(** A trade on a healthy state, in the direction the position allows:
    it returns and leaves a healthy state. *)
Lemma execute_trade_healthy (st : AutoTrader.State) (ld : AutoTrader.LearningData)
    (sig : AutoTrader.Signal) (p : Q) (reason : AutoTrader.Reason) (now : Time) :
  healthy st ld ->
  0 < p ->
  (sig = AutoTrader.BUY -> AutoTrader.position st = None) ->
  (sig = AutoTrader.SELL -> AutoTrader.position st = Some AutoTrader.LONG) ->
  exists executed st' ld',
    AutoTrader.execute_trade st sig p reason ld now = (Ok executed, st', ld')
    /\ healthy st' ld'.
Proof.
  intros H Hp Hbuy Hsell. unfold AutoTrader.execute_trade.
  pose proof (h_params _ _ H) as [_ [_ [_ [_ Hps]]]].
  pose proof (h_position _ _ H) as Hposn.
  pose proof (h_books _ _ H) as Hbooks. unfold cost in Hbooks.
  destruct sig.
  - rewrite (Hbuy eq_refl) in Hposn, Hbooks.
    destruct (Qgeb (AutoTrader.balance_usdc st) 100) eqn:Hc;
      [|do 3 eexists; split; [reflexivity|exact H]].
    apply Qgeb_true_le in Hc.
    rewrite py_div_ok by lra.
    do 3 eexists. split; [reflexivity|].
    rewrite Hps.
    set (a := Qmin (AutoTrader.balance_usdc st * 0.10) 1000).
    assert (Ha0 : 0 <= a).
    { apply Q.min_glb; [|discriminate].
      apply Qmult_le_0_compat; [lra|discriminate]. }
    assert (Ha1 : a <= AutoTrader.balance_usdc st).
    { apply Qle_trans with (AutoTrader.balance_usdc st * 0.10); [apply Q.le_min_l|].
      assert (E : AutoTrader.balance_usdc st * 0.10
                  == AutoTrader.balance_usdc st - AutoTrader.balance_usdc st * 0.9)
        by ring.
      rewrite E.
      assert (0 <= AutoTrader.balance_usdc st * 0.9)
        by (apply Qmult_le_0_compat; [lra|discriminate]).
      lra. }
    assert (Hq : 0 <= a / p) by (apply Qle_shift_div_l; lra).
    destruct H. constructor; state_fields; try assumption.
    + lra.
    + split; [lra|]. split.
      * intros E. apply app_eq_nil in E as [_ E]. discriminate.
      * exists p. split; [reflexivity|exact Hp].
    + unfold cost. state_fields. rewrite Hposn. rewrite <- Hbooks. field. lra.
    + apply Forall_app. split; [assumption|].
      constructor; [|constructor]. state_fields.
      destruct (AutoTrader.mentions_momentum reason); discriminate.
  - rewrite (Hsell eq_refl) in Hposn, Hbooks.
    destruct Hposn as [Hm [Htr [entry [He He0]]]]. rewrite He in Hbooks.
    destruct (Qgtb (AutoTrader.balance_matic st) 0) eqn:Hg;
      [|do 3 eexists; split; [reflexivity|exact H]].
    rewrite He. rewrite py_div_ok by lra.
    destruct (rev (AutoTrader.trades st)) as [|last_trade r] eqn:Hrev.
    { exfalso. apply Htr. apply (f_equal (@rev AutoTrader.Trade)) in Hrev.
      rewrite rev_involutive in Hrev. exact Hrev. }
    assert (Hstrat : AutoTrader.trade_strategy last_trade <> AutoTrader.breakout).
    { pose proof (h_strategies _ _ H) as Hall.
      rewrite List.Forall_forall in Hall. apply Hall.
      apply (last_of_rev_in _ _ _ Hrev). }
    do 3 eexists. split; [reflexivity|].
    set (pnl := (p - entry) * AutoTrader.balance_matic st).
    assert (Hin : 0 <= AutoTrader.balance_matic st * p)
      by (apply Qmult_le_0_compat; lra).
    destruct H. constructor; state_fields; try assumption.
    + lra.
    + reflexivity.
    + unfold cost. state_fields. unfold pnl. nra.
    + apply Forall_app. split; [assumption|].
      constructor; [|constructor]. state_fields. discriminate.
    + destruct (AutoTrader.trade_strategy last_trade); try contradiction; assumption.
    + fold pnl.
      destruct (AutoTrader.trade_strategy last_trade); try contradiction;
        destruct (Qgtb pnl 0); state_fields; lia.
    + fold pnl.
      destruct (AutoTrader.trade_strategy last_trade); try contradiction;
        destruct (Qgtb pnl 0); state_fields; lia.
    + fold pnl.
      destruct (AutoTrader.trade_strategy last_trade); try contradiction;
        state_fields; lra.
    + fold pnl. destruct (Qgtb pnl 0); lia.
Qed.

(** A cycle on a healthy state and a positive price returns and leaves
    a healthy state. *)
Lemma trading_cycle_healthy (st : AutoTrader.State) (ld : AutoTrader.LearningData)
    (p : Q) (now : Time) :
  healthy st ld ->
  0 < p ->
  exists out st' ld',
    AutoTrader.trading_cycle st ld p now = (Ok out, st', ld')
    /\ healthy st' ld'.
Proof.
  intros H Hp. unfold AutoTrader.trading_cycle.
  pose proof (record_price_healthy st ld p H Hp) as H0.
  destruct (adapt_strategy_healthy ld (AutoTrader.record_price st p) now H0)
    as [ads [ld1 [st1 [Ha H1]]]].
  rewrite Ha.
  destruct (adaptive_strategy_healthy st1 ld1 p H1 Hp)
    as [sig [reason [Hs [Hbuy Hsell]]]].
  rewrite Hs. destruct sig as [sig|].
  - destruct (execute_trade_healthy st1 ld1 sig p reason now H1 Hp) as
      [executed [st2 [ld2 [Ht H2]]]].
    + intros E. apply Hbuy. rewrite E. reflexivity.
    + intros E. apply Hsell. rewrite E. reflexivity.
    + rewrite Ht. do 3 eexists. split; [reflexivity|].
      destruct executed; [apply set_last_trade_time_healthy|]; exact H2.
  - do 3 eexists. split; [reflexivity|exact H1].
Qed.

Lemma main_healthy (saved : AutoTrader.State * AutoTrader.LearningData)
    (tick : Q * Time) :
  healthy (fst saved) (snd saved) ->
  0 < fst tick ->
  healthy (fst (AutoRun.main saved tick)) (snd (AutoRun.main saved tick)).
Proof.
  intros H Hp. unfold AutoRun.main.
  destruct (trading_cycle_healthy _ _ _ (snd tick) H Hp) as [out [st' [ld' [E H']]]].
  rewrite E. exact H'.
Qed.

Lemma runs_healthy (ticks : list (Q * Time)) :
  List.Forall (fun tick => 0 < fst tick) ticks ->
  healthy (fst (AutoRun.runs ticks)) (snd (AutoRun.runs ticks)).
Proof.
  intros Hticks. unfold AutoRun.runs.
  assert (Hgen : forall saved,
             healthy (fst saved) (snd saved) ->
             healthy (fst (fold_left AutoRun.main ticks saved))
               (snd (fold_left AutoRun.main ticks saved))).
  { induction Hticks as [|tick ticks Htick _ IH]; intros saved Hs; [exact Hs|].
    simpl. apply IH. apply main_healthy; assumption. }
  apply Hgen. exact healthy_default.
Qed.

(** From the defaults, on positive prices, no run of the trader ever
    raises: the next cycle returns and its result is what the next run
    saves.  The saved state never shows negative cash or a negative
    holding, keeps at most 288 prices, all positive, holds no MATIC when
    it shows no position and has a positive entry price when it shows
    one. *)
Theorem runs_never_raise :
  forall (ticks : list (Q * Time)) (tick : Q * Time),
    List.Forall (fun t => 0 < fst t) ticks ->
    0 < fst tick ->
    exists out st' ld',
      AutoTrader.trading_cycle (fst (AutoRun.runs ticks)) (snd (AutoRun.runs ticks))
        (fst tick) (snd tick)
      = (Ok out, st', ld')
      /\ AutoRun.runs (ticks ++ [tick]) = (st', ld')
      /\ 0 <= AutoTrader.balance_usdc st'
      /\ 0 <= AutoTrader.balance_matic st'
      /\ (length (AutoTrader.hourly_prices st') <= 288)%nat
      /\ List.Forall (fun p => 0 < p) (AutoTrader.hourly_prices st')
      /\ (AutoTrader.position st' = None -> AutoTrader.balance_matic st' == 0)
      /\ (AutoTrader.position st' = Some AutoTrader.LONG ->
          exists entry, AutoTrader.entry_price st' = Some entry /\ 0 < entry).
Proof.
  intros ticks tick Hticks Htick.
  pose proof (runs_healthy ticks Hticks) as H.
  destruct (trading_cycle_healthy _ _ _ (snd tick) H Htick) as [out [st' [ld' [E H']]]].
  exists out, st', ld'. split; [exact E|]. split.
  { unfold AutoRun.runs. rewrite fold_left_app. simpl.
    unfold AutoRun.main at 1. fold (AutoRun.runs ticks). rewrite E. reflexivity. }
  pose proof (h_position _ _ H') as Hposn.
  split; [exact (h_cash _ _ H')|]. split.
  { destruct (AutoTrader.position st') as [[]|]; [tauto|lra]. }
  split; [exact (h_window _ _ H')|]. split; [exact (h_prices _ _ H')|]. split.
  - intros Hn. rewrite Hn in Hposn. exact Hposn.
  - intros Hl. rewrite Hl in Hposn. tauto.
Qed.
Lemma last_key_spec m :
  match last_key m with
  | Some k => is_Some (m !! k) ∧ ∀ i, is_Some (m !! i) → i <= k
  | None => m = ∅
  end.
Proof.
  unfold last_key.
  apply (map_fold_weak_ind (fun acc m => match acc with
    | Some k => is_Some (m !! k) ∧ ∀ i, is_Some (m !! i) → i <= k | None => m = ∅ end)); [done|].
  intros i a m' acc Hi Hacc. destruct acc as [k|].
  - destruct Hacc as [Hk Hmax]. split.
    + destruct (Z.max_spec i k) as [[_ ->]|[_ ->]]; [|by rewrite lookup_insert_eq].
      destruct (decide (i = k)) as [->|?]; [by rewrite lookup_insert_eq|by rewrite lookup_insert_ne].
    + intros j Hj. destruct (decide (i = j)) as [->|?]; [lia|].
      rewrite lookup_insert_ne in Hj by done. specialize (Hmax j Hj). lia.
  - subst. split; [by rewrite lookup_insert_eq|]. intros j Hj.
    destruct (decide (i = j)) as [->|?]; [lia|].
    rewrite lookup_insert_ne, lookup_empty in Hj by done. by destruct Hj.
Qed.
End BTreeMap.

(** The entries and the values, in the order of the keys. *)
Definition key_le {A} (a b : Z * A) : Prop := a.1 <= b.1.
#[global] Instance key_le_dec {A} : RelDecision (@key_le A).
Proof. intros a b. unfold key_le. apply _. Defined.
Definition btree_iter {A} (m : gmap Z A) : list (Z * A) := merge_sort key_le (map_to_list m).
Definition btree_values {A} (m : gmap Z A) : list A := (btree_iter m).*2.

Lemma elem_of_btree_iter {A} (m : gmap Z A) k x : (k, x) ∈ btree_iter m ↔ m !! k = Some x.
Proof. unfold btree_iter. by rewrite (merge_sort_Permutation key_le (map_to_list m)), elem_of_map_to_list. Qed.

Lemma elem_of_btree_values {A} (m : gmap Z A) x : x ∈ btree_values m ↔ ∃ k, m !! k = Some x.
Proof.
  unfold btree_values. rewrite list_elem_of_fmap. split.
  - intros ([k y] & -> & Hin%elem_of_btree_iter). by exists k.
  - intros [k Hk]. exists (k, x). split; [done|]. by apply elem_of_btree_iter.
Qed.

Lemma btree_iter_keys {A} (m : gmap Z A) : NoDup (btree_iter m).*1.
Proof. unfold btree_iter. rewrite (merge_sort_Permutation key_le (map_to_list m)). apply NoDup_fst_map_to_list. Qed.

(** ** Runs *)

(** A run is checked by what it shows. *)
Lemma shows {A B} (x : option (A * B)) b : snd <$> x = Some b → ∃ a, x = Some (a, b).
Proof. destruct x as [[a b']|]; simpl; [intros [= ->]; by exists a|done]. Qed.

◆ What the exercise asks: Looking at the data above, return every line from the one with "unfold AutoRun.main at" down to the one with "match last_key m with", exactly and inclusively.

◆ Output for this exercise:
    unfold AutoRun.main at 1. fold (AutoRun.runs ticks). rewrite E. reflexivity. }
  pose proof (h_position _ _ H') as Hposn.
  split; [exact (h_cash _ _ H')|]. split.
  { destruct (AutoTrader.position st') as [[]|]; [tauto|lra]. }
  split; [exact (h_window _ _ H')|]. split; [exact (h_prices _ _ H')|]. split.
  - intros Hn. rewrite Hn in Hposn. exact Hposn.
  - intros Hl. rewrite Hl in Hposn. tauto.
Qed.
Lemma last_key_spec m :
  match last_key m with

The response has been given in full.